Lemma latch_life s t M xs :
  M ≠ ∅ → Forall (leaves_alone t) xs → s !! t = Some M →
  completions t xs (run latch_step s xs).2 = (if bool_decide (M ⊆ acks_of t xs) then 1 else 0) ∧
  ((run latch_step s xs).1 !! t = if bool_decide (M ⊆ acks_of t xs) then None
                                  else Some (M ∖ acks_of t xs)).
Proof.
  revert s M. induction xs as [|x xs IH]; intros s M HM Hxs Hs.
  { cbn. rewrite bool_decide_eq_false_2 by set_solver. split; [done|]. rewrite Hs.
    f_equal. set_solver. }
  apply Forall_cons in Hxs as [Hx Hxs].
  destruct (decide (∃ i, x = CAck t i)) as [[i ->]|Hne].
  - rewrite acks_of_cons, (bool_decide_eq_true_2 (t = t)) by done. cbn [run latch_step].
    unfold Latch.ack. rewrite Hs.
    destruct (decide (i ∈ M)) as [Hi|Hi];
      [rewrite (bool_decide_eq_true_2 (i ∈ M)) by done
      |rewrite (bool_decide_eq_false_2 (i ∈ M)) by done].
    + case_bool_decide as Hlast.
      * (* the last missing instrument *)
        destruct (latch_gone (delete t s) t xs) as [H1 H2]; [done|apply lookup_delete_eq|].
        destruct (run latch_step (delete t s) xs) as [s'' bs]; cbn in *.
        rewrite (bool_decide_eq_true_2 (t = t)) by done.
        assert (M ⊆ {[i]} ∪ acks_of t xs) by (apply difference_singleton_subset; set_solver).
        rewrite !(bool_decide_eq_true_2 (M ⊆ _)) by done. cbn. by rewrite H1.
      * destruct (IH (<[t:=M ∖ {[i]}]> s) (M ∖ {[i]})) as [H1 H2];
          [done|done|apply lookup_insert_eq|].
        destruct (run latch_step _ xs) as [s'' bs]; cbn in *.
        rewrite (bool_decide_eq_true_2 (t = t)) by done. cbn. rewrite H1, H2.
        pose proof (difference_singleton_subset M (acks_of t xs) i) as Hiff.
        repeat case_bool_decide; try tauto. split; [done|]. f_equal. set_solver.
    + destruct (IH s M) as [H1 H2]; [done..|].
      destruct (run latch_step s xs) as [s'' bs]; cbn in *.
      rewrite (bool_decide_eq_true_2 (t = t)) by done. cbn. rewrite H1, H2.
      assert (M ⊆ {[i]} ∪ acks_of t xs ↔ M ⊆ acks_of t xs) by set_solver.
      repeat case_bool_decide; try tauto. split; [done|]. f_equal. set_solver.
  - assert (acks_of t (x :: xs) = acks_of t xs) as ->.
    { rewrite acks_of_cons. destruct x as [| t' i |]; try done.
      rewrite bool_decide_eq_false_2 by naive_solver. done. }
    cbn [run]. pose proof (latch_step_other s t x Hx ltac:(naive_solver)) as Hs'.
    destruct (latch_step s x) as [s' b]; cbn [fst snd] in *.
    destruct (IH s' M) as [H1 H2]; [done|done|congruence|].
    destruct (run latch_step s' xs) as [s'' bs]; cbn [fst snd] in *.
    rewrite completions_other by naive_solver. done.
Qed.

(** ** Properties *)

(** C5. The coordinator implements the latch: on every sequence of
    [register_barrier], [handle_ack] and [clear_barrier] calls it gives the
    answers of the abstract latch, in which an acknowledgement counts once and
    only from an expected instrument, and afterwards it holds exactly the
    latch's missing instruments. *)
Theorem sync_refines_latch (xs : list sync_call) :
  (run call_step init_coordinator xs).2 = (run latch_step ∅ xs).2 ∧
  abs (run call_step init_coordinator xs).1 = (run latch_step ∅ xs).1.
Proof.
  destruct (run_refines_from init_coordinator xs wf_init) as [H1 H2].
  unfold abs at 2 in H1. unfold abs at 1 in H2. cbn in *.
  rewrite fmap_empty in H1, H2. done.
Qed.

Exercise ▸ Output every record in full, exactly as it was given.

Output of the task ▸
Lemma latch_life s t M xs :
  M ≠ ∅ → Forall (leaves_alone t) xs → s !! t = Some M →
  completions t xs (run latch_step s xs).2 = (if bool_decide (M ⊆ acks_of t xs) then 1 else 0) ∧
  ((run latch_step s xs).1 !! t = if bool_decide (M ⊆ acks_of t xs) then None
                                  else Some (M ∖ acks_of t xs)).
Proof.
  revert s M. induction xs as [|x xs IH]; intros s M HM Hxs Hs.
  { cbn. rewrite bool_decide_eq_false_2 by set_solver. split; [done|]. rewrite Hs.
    f_equal. set_solver. }
  apply Forall_cons in Hxs as [Hx Hxs].
  destruct (decide (∃ i, x = CAck t i)) as [[i ->]|Hne].
  - rewrite acks_of_cons, (bool_decide_eq_true_2 (t = t)) by done. cbn [run latch_step].
    unfold Latch.ack. rewrite Hs.
    destruct (decide (i ∈ M)) as [Hi|Hi];
      [rewrite (bool_decide_eq_true_2 (i ∈ M)) by done
      |rewrite (bool_decide_eq_false_2 (i ∈ M)) by done].
    + case_bool_decide as Hlast.
      * (* the last missing instrument *)
        destruct (latch_gone (delete t s) t xs) as [H1 H2]; [done|apply lookup_delete_eq|].
        destruct (run latch_step (delete t s) xs) as [s'' bs]; cbn in *.
        rewrite (bool_decide_eq_true_2 (t = t)) by done.
        assert (M ⊆ {[i]} ∪ acks_of t xs) by (apply difference_singleton_subset; set_solver).
        rewrite !(bool_decide_eq_true_2 (M ⊆ _)) by done. cbn. by rewrite H1.
      * destruct (IH (<[t:=M ∖ {[i]}]> s) (M ∖ {[i]})) as [H1 H2];
          [done|done|apply lookup_insert_eq|].
        destruct (run latch_step _ xs) as [s'' bs]; cbn in *.
        rewrite (bool_decide_eq_true_2 (t = t)) by done. cbn. rewrite H1, H2.
        pose proof (difference_singleton_subset M (acks_of t xs) i) as Hiff.
        repeat case_bool_decide; try tauto. split; [done|]. f_equal. set_solver.
    + destruct (IH s M) as [H1 H2]; [done..|].
      destruct (run latch_step s xs) as [s'' bs]; cbn in *.
      rewrite (bool_decide_eq_true_2 (t = t)) by done. cbn. rewrite H1, H2.
      assert (M ⊆ {[i]} ∪ acks_of t xs ↔ M ⊆ acks_of t xs) by set_solver.
      repeat case_bool_decide; try tauto. split; [done|]. f_equal. set_solver.
  - assert (acks_of t (x :: xs) = acks_of t xs) as ->.
    { rewrite acks_of_cons. destruct x as [| t' i |]; try done.
      rewrite bool_decide_eq_false_2 by naive_solver. done. }
    cbn [run]. pose proof (latch_step_other s t x Hx ltac:(naive_solver)) as Hs'.
    destruct (latch_step s x) as [s' b]; cbn [fst snd] in *.
    destruct (IH s' M) as [H1 H2]; [done|done|congruence|].
    destruct (run latch_step s' xs) as [s'' bs]; cbn [fst snd] in *.
    rewrite completions_other by naive_solver. done.
Qed.

(** ** Properties *)

(** C5. The coordinator implements the latch: on every sequence of
    [register_barrier], [handle_ack] and [clear_barrier] calls it gives the
    answers of the abstract latch, in which an acknowledgement counts once and
    only from an expected instrument, and afterwards it holds exactly the
    latch's missing instruments. *)
Theorem sync_refines_latch (xs : list sync_call) :
  (run call_step init_coordinator xs).2 = (run latch_step ∅ xs).2 ∧
  abs (run call_step init_coordinator xs).1 = (run latch_step ∅ xs).1.
Proof.
  destruct (run_refines_from init_coordinator xs wf_init) as [H1 H2].
  unfold abs at 2 in H1. unfold abs at 1 in H2. cbn in *.
  rewrite fmap_empty in H1, H2. done.
Qed.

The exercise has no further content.